For many years I have used the services of Heart Watch to measure my cholesterol and other health-related things, such as HbA1c. The couple that runs Heart Watch, Sandy and Glen, travels up and down California. I was able to get tested only every three months. Feeling that this was inadequate, just as I did, a man named Karl Corbett recently started a business called My Heart Watch that allows much more frequent tests in the Bay Area, at similar price. My Heart Watch uses the same portable testing devices as Heart Watch.
The Berkeley location is almost across the street from Whole Foods. I signed up online (I was the first person to use their online sign-up service), which was very convenient.

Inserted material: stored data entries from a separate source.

Lemma X10_witness :
  (has_next_page (Site.parser Site.MORE) initial_state).1 = Returns (Some true)
  ∧ (has_next_page [Site.counter "1.650" "2_000"] initial_state).1 = Returns (Some true)
  ∧ (has_next_page [Site.counter "1,650" "many"] initial_state).1
    = Raises (ValueError "int").
Proof.
  split; [|split].
  - destruct (X10_has_next_page_outcomes (Site.parser Site.MORE) initial_state)
      as (_ & _ & H).
    erewrite H; [|vm_compute; reflexivity..]. reflexivity.
  - destruct (X10_has_next_page_outcomes [Site.counter "1.650" "2_000"] initial_state)
      as (_ & _ & H).
    erewrite H; [|vm_compute; reflexivity..]. reflexivity.
  - destruct (X10_has_next_page_outcomes [Site.counter "1,650" "many"] initial_state)
      as (_ & _ & H).
    erewrite H; [|vm_compute; reflexivity..]. reflexivity.
Defined.

Lemma string_app_cons c (s t : string) : String c s +:+ t = String c (s +:+ t).
Proof. reflexivity. Qed.

Lemma lower_app (a b : string) : Py.lower (a +:+ b) = Py.lower a +:+ Py.lower b.
Proof.
  induction a as [|c a IH]; [reflexivity|].
  rewrite string_app_cons. cbn [Py.lower]. by rewrite IH, string_app_cons.
Qed.

Lemma prefix_app (s t : string) : String.prefix s (s +:+ t) = true.
Proof.
  induction s as [|c s IH]; [by destruct t|].
  rewrite string_app_cons. cbn [String.prefix].
  destruct (ascii_dec c c); [exact IH|done].
Qed.

Lemma contains_unfold sub s :
  Py.contains sub s
  = if String.prefix sub s then true
    else match s with
         | EmptyString => false
         | String _ s' => Py.contains sub s'
         end.
Proof. by destruct s. Qed.

Lemma contains_app sub (a b : string) : Py.contains sub (a +:+ sub +:+ b) = true.
Proof.
  induction a as [|c a IH].
  - rewrite contains_unfold.
    change (EmptyString +:+ sub +:+ b) with (sub +:+ b). by rewrite prefix_app.
  - rewrite contains_unfold, string_app_cons.
    destruct (String.prefix _ _); [done|exact IH].
Qed.

(** X11. Challenge detection is insensitive to letter case and position: a
    page that contains, anywhere, a phrase whose lower-cased form is
    [human verification] or [human being] is reported as a challenge. *)
Theorem X11_challenge_phrase_detected (before phrase after : string) :
  Py.lower phrase = "human verification" ∨ Py.lower phrase = "human being" →
  page_has_recaptcha (before +:+ phrase +:+ after) = true.
Proof.
  intros H. unfold page_has_recaptcha. rewrite !lower_app.
  destruct H as [-> | ->]; rewrite contains_app; [done|].
  by rewrite orb_true_r.
Qed.

Lemma X11_witness :
  page_has_recaptcha ("<h1>" +:+ "HUMAN Being" +:+ "</h1>") = true.
Proof.
  apply (X11_challenge_phrase_detected "<h1>" "HUMAN Being" "</h1>").
  right. reflexivity.
Defined.

(** *** Challenges *)

(** X12. A challenge page that does not expose the reCAPTCHA parameters
    makes the engine return the current cursor straight after the page
    fetch: the oracle is not contacted and nothing else is sent. *)
Theorem X12_challenge_without_parameters_rotates
    E key fuel n fetcher num page st res st1 :
  num < MAX_REQUESTS_PER_IP →
  Fetcher_get E fetcher (listing_url page) st = (Returns (Some res), st1) →
  page_has_recaptcha (text res) = true →
  recaptcha_search E (text res) = None →
  crawl_loop E key fuel (S n) fetcher num page st = (Returns (Some page), st1).
Proof.
  intros Hlt Hget Hcap Hsearch. cbn [crawl_loop].
  destruct (num <? MAX_REQUESTS_PER_IP) eqn:Hb; [|lia].
  rewrite (bind_returns _ _ _ _ _ Hget). cbv beta iota. rewrite Hcap.
  unfold pass_recaptcha, solve_recaptcha. rewrite Hsearch.
  rewrite !bind_unfold. reflexivity.
Qed.

Lemma X12_witness :
  let E := Site.env (Site.net (λ _, Site.ok "Human Verification") Site.READY) [] in
  let f := mkFetcher (Some Site.PROXY) 0 TIMEOUT in
  let st := set_heap [∅] initial_state in
  (crawl_loop E "secret123" 5 1 f 0 7 st).1 = Returns (Some 7)
  ∧ length (requests_of (log (crawl_loop E "secret123" 5 1 f 0 7 st).2)) = 1%nat.
Proof.
  intros E f st.
  rewrite (X12_challenge_without_parameters_rotates E "secret123" 5 0 f 0 7 st
             (mkResponse 200 "Human Verification" ∅ EmptyString)
             (Fetcher_get E f (listing_url 7) st).2);
    [split; reflexivity|unfold MAX_REQUESTS_PER_IP; lia|reflexivity..].
Defined.

(** X13. When the oracle answers the task creation with a status other than
    200, or with a JSON object whose [taskId] is missing or falsy,
    [solve_recaptcha] returns [None] after that single request, which is
    sent directly (not through a proxy, without cookies): there is no poll
    and no wait. *)
Theorem X13_refused_task_is_not_polled E key fuel url html site_key action st res :
  recaptcha_search E html = Some (site_key, action) →
  (∀ r, network E (length (requests_of (log st))) r = inr res) →
  status_code res ≠ 200
  ∨ (∃ fields, json_loads E (text res) = Some (JObj fields)
               ∧ truthy (default JNull (assoc "taskId" fields)) = false) →
  ∃ req, solve_recaptcha E key fuel url html st
         = (Returns None, set_log (log st ++ [EvHttp req]) st)
    ∧ req_url req = "https://api.anti-captcha.com/createTask"
    ∧ req_proxies req = None
    ∧ req_cookies req = ∅.
Proof.
  intros Hsearch Hnet Hres. eexists. split; [|split; [|split]].
  - unfold solve_recaptcha. rewrite Hsearch.
    unfold _create_anti_captcha_task, requests_post_json.
    rewrite !bind_unfold. unfold http_call. rewrite Hnet.
    destruct Hres as [Hs|(fields & Hj & Ht)].
    + destruct (status_code res =? 200) eqn:Hb; [lia|]. reflexivity.
    + destruct (status_code res =? 200); [|reflexivity]. cbn [negb].
      rewrite !bind_unfold. unfold res_json. rewrite Hj.
      cbn [mret M_ret ret]. unfold dict_get. rewrite !bind_unfold.
      cbn [mret M_ret ret]. rewrite Ht. reflexivity.
  - reflexivity.
  - reflexivity.
  - reflexivity.
Qed.

Lemma X13_witness :
  let E := Site.env (λ _ _, inr (mkResponse 503 "busy" ∅ EmptyString)) [] in
  (solve_recaptcha E "secret123" 5 (listing_url 1) Site.CAPTCHA initial_state).1
  = Returns None
  ∧ length (log (solve_recaptcha E "secret123" 5 (listing_url 1) Site.CAPTCHA
                   initial_state).2) = 1%nat.
Proof.
  intros E.
  destruct (X13_refused_task_is_not_polled E "secret123" 5 (listing_url 1)
              Site.CAPTCHA "SITEKEY123" "submit" initial_state
              (mkResponse 503 "busy" ∅ EmptyString))
    as (req & -> & _); [reflexivity|reflexivity|left; cbn; lia|].
  split; reflexivity.
Defined.

(** X14. [post_solution_and_update_cookies] always returns a boolean, and
    it returns [True] only if the POST came back with status 200, the body
    is exactly the redirect script, and the session's jar then holds the
    [s2_uGoo] cookie. *)
Theorem X14_solution_accepted_only_with_script_and_cookie
    E url token solution fetcher st :
  ∃ b st', post_solution_and_update_cookies E url token solution fetcher st
           = (Returns b, st')
    ∧ if b
      then ∃ res, Fetcher_post E fetcher url
                    [("g_recaptcha_loaded", JStr "yes"); ("captcha_token", token);
                     ("g_recaptcha_response", solution)] st
                  = (Returns (Some res), st')
                  ∧ status_code res = 200
                  ∧ text res = REDIRECT_SCRIPT
                  ∧ is_Some (jar_of st' fetcher !! "s2_uGoo")
      else True.
Proof.
  unfold post_solution_and_update_cookies. cbv zeta.
  set (data := [("g_recaptcha_loaded", JStr "yes"); ("captcha_token", token);
                ("g_recaptcha_response", solution)]).
  destruct (Fetcher_post_returns E fetcher url data st) as (r & st1 & Hpost).
  assert (∀ res, r = Some res → status_code res = 200) as Hstatus.
  { intros res ->. unfold Fetcher_post in Hpost.
    pose proof (Fetcher__request_heap E fetcher url "post" (FormData data)
      (list_to_map [("Content-Type", "application/x-www-form-urlencoded");
                    ("Host", "myip.ms"); ("Origin", "myip.ms"); ("Referer", url)])
      st) as H.
    cbv zeta in H. rewrite Hpost in H. by destruct H as (? & _). }
  rewrite (bind_returns _ _ _ _ _ Hpost).
  destruct r as [res|]; [|by exists false, st1].
  rewrite bind_unfold. cbn [get_state].
  destruct (String.eqb (text res) REDIRECT_SCRIPT) eqn:Hbody;
    [|by exists false, st1].
  destruct (bool_decide _) eqn:Hc; [|by exists false, st1].
  exists true, st1. split; [reflexivity|]. exists res.
  apply String.eqb_eq in Hbody. apply bool_decide_eq_true in Hc.
  apply elem_of_dom in Hc. split; [done|]. split; [by apply Hstatus|done].
Qed.

(** *** What a run does to the global variables *)

Lemma grows_refl st : grows st st.
Proof.
  repeat split; try done. exists []. split; [by rewrite app_nil_r|].
  intros x Hx. by apply not_elem_of_nil in Hx.
Qed.

Lemma grows_trans st1 st2 st3 : grows st1 st2 → grows st2 st3 → grows st1 st3.
Proof.
  intros (Hg1 & Hb1 & Hd1 & l1 & Hf1 & Hl1) (Hg2 & Hb2 & Hd2 & l2 & Hf2 & Hl2).
  split; [by etrans|]. split; [by etrans|]. split; [by etrans|].
  exists (l1 ++ l2). split; [by rewrite Hf2, Hf1, app_assoc|].
  intros x [Hx|Hx]%elem_of_app; [|by apply Hl2]. apply Hd2, Hl1, Hx.
Qed.

Lemma grows_frame st0 st st' :
  good_proxies st' = good_proxies st → bad_proxies st' = bad_proxies st →
  domains st' = domains st → results_file st' = results_file st →
  grows st0 st → grows st0 st'.
Proof.
  intros Hg Hb Hd Hf H. eapply grows_trans; [exact H|].
  split; [by rewrite Hg|]. split; [by rewrite Hb|]. split; [by rewrite Hd|].
  exists []. split; [by rewrite Hf, app_nil_r|].
  intros x Hx. by apply not_elem_of_nil in Hx.
Qed.

Lemma grows_good_append st0 st p :
  grows st0 st → grows st0 (set_good_proxies (good_proxies st ++ [p]) st).
Proof.
  intros H. eapply grows_trans; [exact H|].
  split; [by apply prefix_app_r|]. split; [done|]. split; [done|].
  exists []. split; [by rewrite app_nil_r|].
  intros x Hx. by apply not_elem_of_nil in Hx.
Qed.

Lemma grows_bad_append st0 st p :
  grows st0 st → grows st0 (set_bad_proxies (bad_proxies st ++ [p]) st).
Proof.
  intros H. eapply grows_trans; [exact H|].
  split; [done|]. split; [by apply prefix_app_r|]. split; [done|].
  exists []. split; [by rewrite app_nil_r|].
  intros x Hx. by apply not_elem_of_nil in Hx.
Qed.

Create HintDb grows discriminated.

Ltac grows_step :=
  first
    [ solve [auto with grows]
    | apply preserves_ret
    | apply preserves_raise
    | apply preserves_out_of_fuel
    | apply preserves_get_state
    | apply preserves_bind; [|intros ?]
    | apply preserves_try_except; [|intros ?]
    | apply preserves_modify; intros ? ?;
      first [ apply grows_good_append; assumption
            | apply grows_bad_append; assumption
            | eapply grows_frame; [| | | |eassumption]; reflexivity ]
    | progress cbv zeta
    | match goal with
      | |- preserves _ (match ?x with _ => _ end) => destruct x
      end ].
Ltac grows_all := repeat grows_step.

Section Grows.
Variables (E : Env) (key : string) (fuel : nat) (st0 : State).

Lemma emit_grows e : preserves (grows st0) (emit e).
Proof. unfold emit. grows_all. Qed.
Hint Resolve emit_grows : grows.

Lemma sleep_grows s : preserves (grows st0) (sleep s).
Proof. unfold sleep. grows_all. Qed.
Hint Resolve sleep_grows : grows.

Lemma http_call_grows r : preserves (grows st0) (http_call E r).
Proof.
  intros st H. unfold http_call.
  destruct (network E _ r); simpl;
    (eapply grows_frame; [| | | |exact H]; reflexivity).
Qed.
Hint Resolve http_call_grows : grows.

Lemma Fetcher__init__grows p c t : preserves (grows st0) (Fetcher__init__ p c t).
Proof. unfold Fetcher__init__, new_dict. grows_all. Qed.
Hint Resolve Fetcher__init__grows : grows.

Lemma Fetcher__request_grows self url method data hdrs :
  preserves (grows st0) (Fetcher__request E self url method data hdrs).
Proof. unfold Fetcher__request. grows_all. Qed.
Hint Resolve Fetcher__request_grows : grows.

Lemma Fetcher_get_grows self url : preserves (grows st0) (Fetcher_get E self url).
Proof. unfold Fetcher_get. grows_all. Qed.
Lemma Fetcher_post_grows self url data :
  preserves (grows st0) (Fetcher_post E self url data).
Proof. unfold Fetcher_post. grows_all. Qed.
Hint Resolve Fetcher_get_grows Fetcher_post_grows : grows.

Lemma read_proxies_from_file_grows :
  preserves (grows st0) (read_proxies_from_file E).
Proof. unfold read_proxies_from_file. grows_all. Qed.
Hint Resolve read_proxies_from_file_grows : grows.

(** The record step is the one place where [domains] and the results file
    change, and it puts into the file only what it has put into [domains]. *)
Lemma collect_domains_grows table : preserves (grows st0) (collect_domains table).
Proof.
  intros st H. eapply grows_trans; [exact H|].
  destruct (collect_domains_spec table st) as (st' & Hrun & Hd & Hf & _).
  assert (good_proxies st' = good_proxies st ∧ bad_proxies st' = bad_proxies st)
    as [Hg Hb].
  { revert Hrun. unfold collect_domains, write_domains_to_file, ensure_directories.
    change (Py.contains "/" RESULTS_FILE) with true. cbv iota.
    rewrite bind_unfold. cbn [modify]. rewrite !bind_unfold. cbn [get_state].
    destruct (bool_decide _); intros [= <-]; done. }
  rewrite Hrun. cbn [snd].
  split; [by rewrite Hg|]. split; [by rewrite Hb|].
  split; [rewrite Hd; set_solver|].
  exists (elements (page_domains table)). split; [done|].
  intros x Hx. rewrite Hd. apply elem_of_elements in Hx. set_solver.
Qed.
Hint Resolve collect_domains_grows : grows.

Corbett told me that he greatly improved his cholesterol numbers by changing to a Caldwell-Esselstyn “plant-based diet” that included lots of vegetables, some fruit, no oils, and no animal-based products. (Since the usual oils, such olive and soybean oil, are plant-based, this is a curious feature. Esselstyn seems to ignore bad effects of cholesterol lowering.) The more often you can test yourself, the more easily you can determine what controls what you’re measuring. When you can test yourself often enough to be sure whether a dietary (or other) change has made a difference, you can begin to ignore large clinical trials and their many limitations, which include poor choice of control group, poor statistics, incomplete reporting, biassed reporting, publication bias, confoundings, investigator fraud, on and on. They are the fool’s-gold standard. If I can determine if alternate-day fasting improves my HbA1c, I can ignore what clinical trials say about it.
Before writing this post I spoke to Corbett about getting discounted testing in return for publicizing My Heart Watch.